The phytochemicals identified from all the studied parts of sweet basil were analyzed using LC-10 ADvp pump, SIL–10A Dvpauto-sampler HPLC series (Shimadzu, Kyoto, Japan), and CTO-10 Avp column oven, equipped with a Agilent Eclipse XDB-C18 (250 × 4.60 mm, 5 μm) column. The instrument was operated at 30 ℃, and the flow rate was 0.8 mL min−1 and the injection volume was 20 μL. A mobile phase consisting of methanol and acetic acid (3%, v/v) in water were used.

Data Analysis

The obtained data were statistically analyzed using SPSS Software 19. The experiment was repeated in triplicate, and the results expressed as mean ± standard deviation (SD) values. One-way analysis of variance (ANOVA) and Duncan’s multiple-range test (DMRT) was used to compare the means of different treatments. Bars showing the same letter(s) are not significantly different (P ≤ 0.05).


Characterization of BIO-NPs

Optical, structural, and morphological characteristics of green synthesized BIO-NPs were analyzed by UV–Vis, XRD, SEM, and EDS, respectively. The yellowish color of extract prepared from thyme leaves and iron solution mixture changing to reddish/dark brown shows that Fe2+ ions reduced to BIO-NPs via biological materials. A strong and broad absorption peak centered in the ~400 nm range (Fig. 1a), defined as the characteristic peak of Fe NPs, results from the absorption and scattering of light by Fe3O4-NPs (Kejík et al. 2021). In addition, the presence of a single peak in the spectrum is also an indicator of the uniformed BIO-NPs. The crystal structure of BIO-NPs obtained with thyme extract was confirmed by XRD results (Fig. 1b). The reflection numbers of (2 2 0), (3 1 1), (2 1 0), (4 0 0), (4 2 2), (5 1 1), and (4 4 0), which correspond to 29.21°, 35.17°, 38.21°, 41.23°, 52.14°, 56.60°, and 62.31° of 2θ values, respectively, defined the peaks of Bragg reflections in the XRD pattern. These matched the magnetite XRD pattern, which describes the crystal structure of the synthesized BIO-NPs. The reflections of the observed peaks explain the crystallization of nanoparticles, and the spinel cubic structure of the formed BIO-NPs (Endla 2022).

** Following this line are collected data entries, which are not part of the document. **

Definition writeFilterConfigBundle (gatewayName gatewayNamespace payload uuid : string) (k : K) :
    K * outcome unit :=
  let indexSecretName := FilterConfigBundleIndexSecretName sha256 gatewayName gatewayNamespace in
  let chunks := splitBytes payload filterConfigBundlePartSizeBytes in
  if bool_decide (maxFilterConfigBundleSlots < length chunks) then
    (k, Fail (errors_New ("filter config requires " +:+ itoa (length chunks) +:+
         " shards, exceeds max supported slots " +:+ itoa maxFilterConfigBundleSlots)))
  else
    match writeSlots gatewayName gatewayNamespace chunks (seq 0 maxFilterConfigBundleSlots) k [] with
    | (k', Ok parts) =>
        let index := {| ix_Version := version; ix_UUID := uuid;
                        ix_Checksum := ConfigBundleChecksum sha256 payload; ix_Parts := parts |} in
        match owrap "failed to marshal config bundle index: " (yaml_MarshalIndex index) with
        | Ok indexRaw =>
            putSecret "index" indexSecretName {[ ConfigBundleIndexFileName := indexRaw ]} true k'
        | Fail e => (k', Fail e)
        | Panic p => (k', Panic p)
        end
    | (k', Fail e) => (k', Fail e)
    | (k', Panic p) => (k', Panic p)
    end.

(** The projections of the mounted volume: Secret name, key, path and whether
    the Secret may be missing. *)
Definition bundleProjections (gw ns : string) : list (string * string * string * bool) :=
  (FilterConfigBundleIndexSecretName sha256 gw ns, ConfigBundleIndexFileName,
   ConfigBundleIndexFileName, false) ::
  ((λ i, (filterConfigBundlePartSecretName sha256 gw ns i, FilterConfigBundlePartKey,
          ConfigBundlePartPath i, true)) <$> seq 0 maxFilterConfigBundleSlots).
End Write.

(** ** Cutting: properties *)

Lemma sconcat_split_loop fuel n raw :
  0 < n → String.length raw ≤ fuel → sconcat (split_loop fuel n raw) = raw.
Proof.
  intros Hn. revert raw; induction fuel as [|fuel IH]; intros raw Hf; simpl.
  { symmetry. apply slength_0. lia. }
  case_bool_decide as Hr; [by subst|]. simpl. rewrite IH; [apply str_take_drop|].
  rewrite slength_drop. lia.
Qed.

Lemma split_loop_sizes fuel n raw : Forall (λ c, String.length c ≤ n) (split_loop fuel n raw).
Proof.
  revert raw; induction fuel as [|fuel IH]; intros raw; simpl; [constructor|].
  case_bool_decide; [constructor|]. constructor; [|apply IH]. rewrite slength_take. lia.
Qed.
(* ===== verification/QuotaProps.v ===== *)
(** * Quotas: the routes and the rate limit service agree

    What the actions of [QuotaRoutes] send for a request, what the configuration of
    [RateLimit] makes of it, and which policies take part.  How Envoy evaluates
    rate limit actions and how the service looks a descriptor up is stated here
    from their documentation: an action that does not apply drops the whole
    descriptor, and a node with the value of an entry goes before one without a
    value. *)

From Stdlib Require Import Ascii ZArith NArith Lia.
From stdpp Require Import base gmap strings list pretty.
From S2P Require Import Prelude GoStrings GoNum InternalApi Kube RateLimit QuotaController GoCodec EnvoyTypes QuotaRoutes.

(** ** Requests and descriptors *)

(** A request: its headers, and the dynamic metadata when actions are evaluated. *)
Record request := { rq_Headers : gmap string string; rq_Metadata : gmap (string * string) string }.

Section Envoy.
Context (regex_FullMatch : string → string → bool).

Definition matcherAccepts (m : StringMatcher) (v : string) : bool :=
  match m with SafeRegex r => regex_FullMatch r v | ExactMatch s => bool_decide (v = s) end.

Definition evalAction (rq : request) (a : RateLimit_Action) : option (string * string) :=
  match a with
  | GenericKey k v => Some (k, v)
  | MetaData k ns key => pair k <$> rq_Metadata rq !! (ns, key)
  | RequestHeaders h k => pair k <$> rq_Headers rq !! h
  | HeaderValueMatch k v expect h m =>
      let matched := match rq_Headers rq !! h with Some x => matcherAccepts m x | None => false end in
      if bool_decide (matched = expect) then Some (k, v) else None
  end.

Definition descriptor (rq : request) (actions : list RateLimit_Action) : option (list (string * string)) := mapM (evalAction rq) actions.
End Envoy.

(** The node of an entry, and the limit of a descriptor. *)
Definition matchNode (ds : list RateLimitDescriptor) (kv : string * string) : option RateLimitDescriptor :=
  match list_find (λ d, d_Key d = kv.1 ∧ d_Value d = kv.2) ds with
  | Some (_, d) => Some d
  | None => snd <$> list_find (λ d, d_Key d = kv.1 ∧ d_Value d = "") ds
  end.

Fixpoint serviceLimit (ds : list RateLimitDescriptor) (desc : list (string * string)) : option RateLimitPolicy :=
  match desc with
  | [] => None
  | [kv] => matchNode ds kv ≫= d_RateLimit
  | kv :: desc => matchNode ds kv ≫= λ d, serviceLimit (d_Descriptors d) desc
  end.

(** ** The buckets of a policy *)

Section Quota.
Context `{SH : !SortHeaders}.

(** A bucket: what follows the backend and the model in a request-time and in a
    stream-done entry, the key that stream-done entries are told apart by, and
    the quota. *)
Record bucket := { bu_request : list RateLimit_Action; bu_done : list RateLimit_Action; bu_key : string; bu_quota : QuotaValue }.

Fig. 1. UV-vis spectra (a); XRD pattern (b); SEM image (c); and EDS spectra (d) of BIO-NPs

The SEM images of biosynthesized BIO-NPs (irregularly shaped, smooth-surfaced, 21 to 27 nm in size) determined that the particles were somewhat agglomerated (Ghereghlou et al. 2021) (Fig. 1c). In the EDS spectrum, the presence of a high oxygen (O) peak and strong iron signal indicates BIO-NP formation (Fig. 1d). The presence of nanocrystalline elemental iron (29.69%) with a peak observed at approximately 6 to 7 keV, and the presence of elemental oxygen (44.41%) with a peak at 0.55 keV were confirmed. High oxygen concentration is another indicator confirming the formation of Fe3O4-NPs (Anchan et al. 2019). The presence of Fe with several peaks, along with other elements, such as Carbon (C), Phosphorus (P), Sulfur (S), and Chlorine (Cl), observed in the EDS spectra and originating from the chemical composition of the plant, indicates that the reduction material can be used as a capping agent.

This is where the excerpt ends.